Thar’s the problem we have with the Western and, primarily, Christian-influenced/derived view of the sanctity of human life. It doesn’t necessarily apply to all human life only to that portion of the species that is deemed to be ‘innocent’ at any given time and as history records all too well, and too frequently, the kind of‘authorities’ that most strongly profess a belief in the sanctity of human life are often amongst the most adept at finding ways to justify making value-based exceptions to the sanctity rule, e,g,
You suggest that because some religious people have been murderers the murder is not that bad ? Why not child abuse then, why not torture, why not both ? Rose West sits in a comfy cell moaning about her sausages. Bad bad lady yes ,but bad enough to deserve to die …nothing is that bad !
Science did not question the inferiority of the “Negro” and sent the Victorian period toying with human evolution starting form that assumption. This would, one assumes, have justified the murder of back babies at a later stage than white one by the gradualist argument you have used
It was Christian and spiritual thinkers that challenged this axium, not science. Eugenics was championed by the atheist Fabians and Nazism is suffused with romantic humanism its central myth being the Promethean escape from structure into pure will and intelligence.( Interesting Bronowski quote,a spiritual man divided against himself , you must see Hamlet …)
People who want to lead us down slippery slopes always laugh at the suggestion but the slither in this article provides no evidence of any sticking point. If the child with no concept of time may be killed, then why not eaten?
If abortion on demand is right, why not infanticide on demand, for, shall we say, social reasons?
To say that we do not have a soul we are a soul, and we have a body, is not to say that death is not a fact that must be dealt with or that death is never right. It is precisely to say that death is not the immoveable moral forbidden because we are more than our bodies Your thinking leads you to the conclusion that the only valuable life is a murderers and the least valuable is a child’s. Scientifically perhaps you are right . This shows you are wrong .
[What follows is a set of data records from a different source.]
(* ===== verification/RateLimit.v ===== *)
(** * Token buckets: internal/api/middleware/ratelimit.go

    The buckets of the global, per-address and per-user limits, with their float64
    tokens, and the four request handlers.  A handler is a function of the limiter, the
    request's address and user and the clock, to the new limiter and the response.  The
    bucket that a handler looks up is the one it changes in place. *)

From S2P Require Import Prelude GoFloat.

(** ** Data *)

(* go: internal/api/middleware/ratelimit.go type tokenBucket *)
Record tokenBucket := mkBucket {
  tokens : float64;
  lastRefill : Z;
  rate : float64;
  burst : Z
}.

(* go: internal/api/middleware/ratelimit.go type RateLimiter *)
Record RateLimiter := mkRateLimiter {
  ipBuckets : gmap string tokenBucket;
  userBuckets : gmap string tokenBucket;
  globalRate : float64;
  globalBurst : Z;
  ipRate : float64;
  ipBurst : Z;
  userRate : float64;
  userBurst : Z;
  cleanupInterval : Z;
  lastCleanup : Z
}.

(* go: internal/api/middleware/ratelimit.go type RateLimiterConfig *)
Record RateLimiterConfig := mkRateLimiterConfig {
  GlobalRate : float64;
  GlobalBurst : Z;
  IPRate : float64;
  IPBurst : Z;
  UserRate : float64;
  UserBurst : Z;
  CleanupInterval : Z
}.

(** A request passes on, or is answered with status 429. *)
Inductive response : Type :=
| Next
| TooManyRequests (message : string) (retry_after : float64).

(** [x == 0] for a float: both zeros. *)
Definition f64_is_zero (f : float64) : bool := match f with S754_zero _ => true | _ => false end.
Definition f64_or (f : float64) (d : Z) : float64 := if f64_is_zero f then f64_of_Z d else f.
Definition int_or (z d : Z) : Z := if z =? 0 then d else z.

(* go: internal/api/middleware/ratelimit.go func NewRateLimiter *)
Definition NewRateLimiter (now : Z) (c : RateLimiterConfig) : RateLimiter :=
  mkRateLimiter ∅ ∅ (f64_or (GlobalRate c) 1000) (int_or (GlobalBurst c) 1500)
    (f64_or (IPRate c) 10) (int_or (IPBurst c) 20)
    (f64_or (UserRate c) 100) (int_or (UserBurst c) 200)
    (int_or (CleanupInterval c) (5 * Minute)) now.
Doubt does not steer in any direction it renders the doubter incapable of any action good or bad. It is not in itself a good thing . Julian Baggini dealt with this Liberal delusion in a balanced way recently http://www.guardian.co.uk/commentisfree/belief/2011/oct/28/lust-for-uncertainty
I am not god but some things are so much more certain than others that I may act on the certainty that they right. Not killing babies is one of those and I despair that such a statement should be subjected to perverse doubt.
I do not believe you believe this and I dare not even think that by incrementally normalising murder of you think you will fill the gaping hole in your bridge over the River Kwai.
Madness
It might be true that some religious bigots have made value-based judgements on when it is okay to kill people, but it is perfectly possible to genuinely believe in and act to ensure the sanctity of human life: to be anti-death penalty, pacifist and act to combat poverty and disease. Even if this weren’t true, (and presuming that many of us intend to live up to this but fall short of it), acceptance of infanticide is surely more likely to result into a slide towards eugenecism than occasional religious inconsistency.
I have a problem with parents making a decision either to deliberately with-hold treatment or to kill a child. I agree that there is little difference between the two except where the resources needed to ensure the child lives are unavailable, and excepting the likelihood that the former is likely to cause less guilt in the parents. Once the child is a distinct, breathing human being, if parents won’t support it then the rest of society has a duty to, in my opinion. (I freely admit that is in part a theological judgement: about when life begins – in my view at first breath; in the particular value of human beings as created in the image of God; and in the belief that preserving (and ensuring the quality of) human life is important not only in itself but also because it honours God and reflects aspects of Christ’s behaviour who we are encouraged to imitate (for example as Healer).